[GIVEN DATA — start]
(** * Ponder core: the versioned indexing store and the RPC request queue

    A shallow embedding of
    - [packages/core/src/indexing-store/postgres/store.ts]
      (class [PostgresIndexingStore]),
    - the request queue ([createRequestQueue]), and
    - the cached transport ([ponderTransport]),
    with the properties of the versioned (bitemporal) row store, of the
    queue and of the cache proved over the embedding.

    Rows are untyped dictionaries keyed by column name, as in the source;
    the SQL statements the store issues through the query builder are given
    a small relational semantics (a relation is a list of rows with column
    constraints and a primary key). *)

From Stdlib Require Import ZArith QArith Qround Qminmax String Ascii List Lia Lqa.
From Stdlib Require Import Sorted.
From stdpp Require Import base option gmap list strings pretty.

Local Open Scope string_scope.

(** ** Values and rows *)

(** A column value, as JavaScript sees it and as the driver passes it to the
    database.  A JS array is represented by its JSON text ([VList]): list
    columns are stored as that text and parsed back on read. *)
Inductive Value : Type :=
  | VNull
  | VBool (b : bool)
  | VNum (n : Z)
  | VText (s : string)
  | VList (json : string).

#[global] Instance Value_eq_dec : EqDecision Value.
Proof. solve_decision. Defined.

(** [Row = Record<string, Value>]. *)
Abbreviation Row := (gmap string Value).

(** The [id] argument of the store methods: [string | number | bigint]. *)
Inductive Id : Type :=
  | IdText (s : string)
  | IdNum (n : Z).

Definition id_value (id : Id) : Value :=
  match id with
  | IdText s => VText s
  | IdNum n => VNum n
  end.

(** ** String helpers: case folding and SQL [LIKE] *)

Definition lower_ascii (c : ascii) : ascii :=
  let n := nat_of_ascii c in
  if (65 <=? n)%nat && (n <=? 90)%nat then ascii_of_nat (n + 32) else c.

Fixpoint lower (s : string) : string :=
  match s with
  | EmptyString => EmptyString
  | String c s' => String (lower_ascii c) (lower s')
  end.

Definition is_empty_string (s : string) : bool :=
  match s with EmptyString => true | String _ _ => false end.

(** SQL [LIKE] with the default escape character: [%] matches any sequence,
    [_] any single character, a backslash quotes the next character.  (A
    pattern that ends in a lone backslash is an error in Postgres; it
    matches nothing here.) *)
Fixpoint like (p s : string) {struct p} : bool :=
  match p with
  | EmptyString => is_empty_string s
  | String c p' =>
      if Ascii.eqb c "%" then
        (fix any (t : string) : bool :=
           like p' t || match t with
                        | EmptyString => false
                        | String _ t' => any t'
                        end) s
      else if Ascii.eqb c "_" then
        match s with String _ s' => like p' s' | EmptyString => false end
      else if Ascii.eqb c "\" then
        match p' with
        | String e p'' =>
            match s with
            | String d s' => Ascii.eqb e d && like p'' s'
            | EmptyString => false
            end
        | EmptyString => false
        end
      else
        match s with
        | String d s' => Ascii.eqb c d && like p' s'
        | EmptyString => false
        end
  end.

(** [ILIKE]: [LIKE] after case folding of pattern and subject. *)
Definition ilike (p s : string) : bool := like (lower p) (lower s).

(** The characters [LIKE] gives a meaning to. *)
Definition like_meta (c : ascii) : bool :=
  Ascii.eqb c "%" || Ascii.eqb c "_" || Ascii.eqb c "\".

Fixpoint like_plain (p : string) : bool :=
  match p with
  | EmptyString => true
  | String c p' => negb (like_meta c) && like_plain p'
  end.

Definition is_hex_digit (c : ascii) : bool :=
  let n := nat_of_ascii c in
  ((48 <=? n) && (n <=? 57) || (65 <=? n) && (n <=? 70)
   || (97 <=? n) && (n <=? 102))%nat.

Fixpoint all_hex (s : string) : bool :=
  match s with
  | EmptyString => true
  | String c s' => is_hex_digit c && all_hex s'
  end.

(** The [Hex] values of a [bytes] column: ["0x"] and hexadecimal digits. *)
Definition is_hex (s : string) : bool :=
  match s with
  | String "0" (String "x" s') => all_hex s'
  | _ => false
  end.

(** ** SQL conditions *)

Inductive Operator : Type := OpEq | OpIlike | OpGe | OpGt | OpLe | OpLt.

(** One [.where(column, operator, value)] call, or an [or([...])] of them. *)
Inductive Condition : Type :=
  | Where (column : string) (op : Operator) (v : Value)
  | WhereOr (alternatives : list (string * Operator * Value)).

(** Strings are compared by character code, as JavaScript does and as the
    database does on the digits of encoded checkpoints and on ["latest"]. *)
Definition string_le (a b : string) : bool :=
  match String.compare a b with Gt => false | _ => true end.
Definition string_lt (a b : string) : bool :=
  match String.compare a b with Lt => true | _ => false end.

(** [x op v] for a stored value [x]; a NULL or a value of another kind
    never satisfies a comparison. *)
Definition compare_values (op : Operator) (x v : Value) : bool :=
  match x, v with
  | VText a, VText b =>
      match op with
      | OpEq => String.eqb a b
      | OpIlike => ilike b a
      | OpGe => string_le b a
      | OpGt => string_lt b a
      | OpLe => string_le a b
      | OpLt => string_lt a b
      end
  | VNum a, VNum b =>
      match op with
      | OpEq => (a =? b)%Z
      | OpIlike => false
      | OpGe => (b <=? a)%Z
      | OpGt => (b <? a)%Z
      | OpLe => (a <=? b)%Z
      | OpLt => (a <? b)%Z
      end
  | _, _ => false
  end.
[GIVEN DATA — finish]
• _PROBLEM DETAILS_
Determine how many lines of the material include the string "queue", and give only the resulting number.

• _RESULT OF THE EXERCISE_
3